● Saved entries:
(** * MCP client: schema translator, tool dispatch and the turn loop

    A shallow embedding of [services.py] (class [LLMService]: the translation
    of an MCP tool descriptor into a function declaration) and of [engine.py]
    (class [WorkflowEngine]: service setup, tool-name resolution and the
    multi-turn loop of [process_user_query]).

    Python values are a small universe [pyval]; a [dict] is an association
    list that keeps insertion order, with Python's in-place replacement on
    assignment to an existing key.  A string is a sequence of characters
    with code points below 256, one [ascii] each; on these [strip] and
    [lower] are Python's.  Exceptions are values of a [result] type.  The
    LLM gateway, the backend services and the constructor of the tool
    configuration are oracles. *)

From Stdlib Require Import String Ascii List ZArith Bool Lia.
Import ListNotations.
Open Scope string_scope.
Set Warnings "-register-all".

(** ** Python values and exceptions *)

Inductive pyval : Type :=
| PNone
| PBool (b : bool)
| PInt (z : Z)
| PFloat (m e : Z)
| PStr (s : string)
| PList (l : list pyval)
| PDict (d : list (string * pyval))
| PObj (cls repr : string).

Definition dict : Type := list (string * pyval).

(** An exception: its class name and [str(e)]. *)
Record exn : Type := { exn_type : string; exn_str : string }.

Inductive result (A : Type) : Type :=
| Ok (a : A)
| Raise (e : exn).
Arguments Ok {A} a.
Arguments Raise {A} e.

Definition bind {A B : Type} (r : result A) (k : A -> result B) : result B :=
  match r with
  | Ok a => k a
  | Raise e => Raise e
  end.

Notation "x <- r ;; k" := (bind r (fun x => k))
  (at level 61, r at next level, right associativity).

(** [type(v).__name__]. *)
Definition type_name (v : pyval) : string :=
  match v with
  | PNone => "NoneType"
  | PBool _ => "bool"
  | PInt _ => "int"
  | PFloat _ _ => "float"
  | PStr _ => "str"
  | PList _ => "list"
  | PDict _ => "dict"
  | PObj cls _ => cls
  end.

Definition AttributeError (v : pyval) (attr : string) : exn :=
  {| exn_type := "AttributeError";
     exn_str := "'" ++ type_name v ++ "' object has no attribute '" ++ attr ++ "'" |}.

(** ** Dictionaries *)

(** [d.get(k)]: [None] when the key is absent. *)
Fixpoint dict_get {V : Type} (k : string) (d : list (string * V)) : option V :=
  match d with
  | [] => None
  | (k', v) :: rest => if k' =? k then Some v else dict_get k rest
  end.

(** [d[k] = v]: an existing key keeps its place. *)
Fixpoint dict_set {V : Type} (k : string) (v : V) (d : list (string * V))
  : list (string * V) :=
  match d with
  | [] => [(k, v)]
  | (k', v') :: rest =>
      if k' =? k then (k, v) :: rest else (k', v') :: dict_set k v rest
  end.

(** ** Strings: [strip] and [lower] *)

(** [c.isspace()] for a code point below 256: tab to carriage return, the
    four separators 28 to 31, the space, the next-line control 133 and the
    no-break space 160. *)
Definition is_space (c : ascii) : bool :=
  let n := nat_of_ascii c in
  (((9 <=? n) && (n <=? 13)) || ((28 <=? n) && (n <=? 32))
   || (n =? 133) || (n =? 160))%nat.

Fixpoint lstrip (s : string) : string :=
  match s with
  | EmptyString => EmptyString
  | String c r => if is_space c then lstrip r else s
  end.

Fixpoint rstrip (s : string) : string :=
  match s with
  | EmptyString => EmptyString
  | String c r =>
      match rstrip r with
      | EmptyString => if is_space c then EmptyString else String c EmptyString
      | r' => String c r'
      end
  end.

(** [s.strip()]. *)
Definition strip (s : string) : string := rstrip (lstrip s).

(** [c.lower()] for a code point below 256: the letters A to Z, and the
    capital letters 192 to 222 but for the multiplication sign 215. *)
Definition lower_char (c : ascii) : ascii :=
  let n := nat_of_ascii c in
  if (((65 <=? n) && (n <=? 90))
      || ((192 <=? n) && (n <=? 222) && negb (n =? 215)))%nat
  then ascii_of_nat (n + 32) else c.

(** [s.lower()]. *)
Fixpoint lower (s : string) : string :=
  match s with
  | EmptyString => EmptyString
  | String c r => String (lower_char c) (lower r)
  end.

(** [''.join(l)]. *)
Definition join (l : list string) : string := String.concat "" l.

(** [any(p.strip() for p in l)]. *)
Definition any_nonblank (l : list string) : bool :=
  existsb (fun p => negb (strip p =? "")) l.

(** ** services.py: the schema translator *)

(** [mcp.Tool]; the translator tests [description] and [inputSchema] with
    [isinstance], so both are arbitrary values. *)
Record Tool : Type := {
  name : string;
  description : pyval;
  inputSchema : pyval
}.

Definition valid_types : list string :=
  ["string"; "number"; "integer"; "boolean"; "array"; "object"].

Definition all_str (l : list pyval) : bool :=
  forallb (fun p => match p with PStr _ => true | _ => false end) l.

(** The body of the loop over [properties], for a property entry that is a
    dict (services.py lines 86-100): the schema stored under the property's
    name, or the [AttributeError] of [.lower()] on a type that is no string. *)
Definition convert_property (schema_prop : dict) : result dict :=
  prop_type_str <-
    match dict_get "type" schema_prop with
    | None => Ok (lower "string")
    | Some (PStr s) => Ok (lower s)
    | Some v => Raise (AttributeError v "lower")
    end ;;
  let prop_type_str :=
    if existsb (String.eqb prop_type_str) valid_types
    then prop_type_str else "string" in
  let current_prop_schema : dict := [("type", PStr prop_type_str)] in
  let current_prop_schema :=
    match dict_get "description" schema_prop with
    | Some d => dict_set "description" d current_prop_schema
    | None => current_prop_schema
    end in
  let current_prop_schema :=
    match dict_get "enum" schema_prop with
    | Some (PList l) => dict_set "enum" (PList l) current_prop_schema
    | _ => current_prop_schema
    end in
  let current_prop_schema :=
    if prop_type_str =? "array"
    then dict_set "items"
           (match dict_get "items" schema_prop with
            | Some items => items
            | None => PDict [("type", PStr "string")]
            end) current_prop_schema
    else current_prop_schema in
  Ok current_prop_schema.

(** The loop over [inputSchema.get("properties", {}).items()]: an entry that
    is no dict is skipped, the first exception ends the loop. *)
Fixpoint convert_properties (props : dict) (genai_properties : dict)
  : result dict :=
  match props with
  | [] => Ok genai_properties
  | (pname, PDict schema_prop) :: rest =>
      current_prop_schema <- convert_property schema_prop ;;
      convert_properties rest
        (dict_set pname (PDict current_prop_schema) genai_properties)
  | (_, _) :: rest => convert_properties rest genai_properties
  end.

Definition default_description (tool_name : string) : string :=
  "Tool to perform " ++ tool_name.

Definition _convert_mcp_tool_to_genai_function (mcp_tool : Tool)
  : result pyval :=
  let parameters_schema : dict :=
    [("type", PStr "object"); ("properties", PDict [])] in
  parameters_schema <-
    match inputSchema mcp_tool with
    | PDict ((_ :: _) as schema) =>
        props <-
          match dict_get "properties" schema with
          | None => Ok []
          | Some (PDict p) => Ok p
          | Some v => Raise (AttributeError v "items")
          end ;;
        genai_properties <- convert_properties props [] ;;
        let parameters_schema :=
          dict_set "properties" (PDict genai_properties) parameters_schema in
        let required :=
          match dict_get "required" schema with
          | Some r => r
          | None => PList []
          end in
        Ok (match required with
            | PList ((_ :: _) as l) =>
                if all_str l
                then dict_set "required" required parameters_schema
                else parameters_schema
            | _ => parameters_schema
            end)
    | _ => Ok parameters_schema
    end ;;
  let description :=
    match description mcp_tool with
    | PStr s =>
        if (s =? "") || (strip s =? "")
        then PStr (default_description (name mcp_tool))
        else PStr s
    | _ => PStr (default_description (name mcp_tool))
    end in
  Ok (PDict [("name", PStr (name mcp_tool));
             ("description", description);
             ("parameters", PDict parameters_schema)]).

(** [genai_types.Tool] and [genai_types.GenerateContentConfig]: the
    declarations as the library holds them once it has validated them. *)
Record GenaiTool : Type := { function_declarations : list pyval }.
Record GenerateContentConfig : Type := { tools : list GenaiTool }.

(** The loop of [prepare_tools_for_llm]: an unnamed tool is skipped, and so
    is a tool whose conversion raises (the [except Exception] of line 132). *)
Fixpoint convert_all (mcp_tools : list Tool) : list pyval :=
  match mcp_tools with
  | [] => []
  | tool :: rest =>
      if name tool =? "" then convert_all rest
      else match _convert_mcp_tool_to_genai_function tool with
           | Ok decl => decl :: convert_all rest
           | Raise _ => convert_all rest
           end
  end.

(** [prepare_tools_for_llm]; [genai_tool] is the constructor
    [genai_types.Tool(function_declarations=...)] of line 141, which
    validates the declarations and raises when one of them is no function
    declaration.  The call is outside the [try] of the loop, so its
    exception leaves [prepare_tools_for_llm]. *)
Definition prepare_tools_for_llm (genai_tool : list pyval -> result GenaiTool)
  (mcp_tools : list Tool) : result (option GenerateContentConfig) :=
  match mcp_tools with
  | [] => Ok None
  | _ :: _ =>
      match convert_all mcp_tools with
      | [] => Ok None
      | genai_tool_declarations =>
          gemini_tool <- genai_tool genai_tool_declarations ;;
          Ok (Some {| tools := [gemini_tool] |})
      end
  end.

● Your task:
From the entries above, return exactly the line containing "(** [''.join(l)]. *)", the line containing "dict (services.py lines", and all lines between, and nothing else.

● Your response:
(** [''.join(l)]. *)
Definition join (l : list string) : string := String.concat "" l.

(** [any(p.strip() for p in l)]. *)
Definition any_nonblank (l : list string) : bool :=
  existsb (fun p => negb (strip p =? "")) l.

(** ** services.py: the schema translator *)

(** [mcp.Tool]; the translator tests [description] and [inputSchema] with
    [isinstance], so both are arbitrary values. *)
Record Tool : Type := {
  name : string;
  description : pyval;
  inputSchema : pyval
}.

Definition valid_types : list string :=
  ["string"; "number"; "integer"; "boolean"; "array"; "object"].

Definition all_str (l : list pyval) : bool :=
  forallb (fun p => match p with PStr _ => true | _ => false end) l.

(** The body of the loop over [properties], for a property entry that is a
    dict (services.py lines 86-100): the schema stored under the property's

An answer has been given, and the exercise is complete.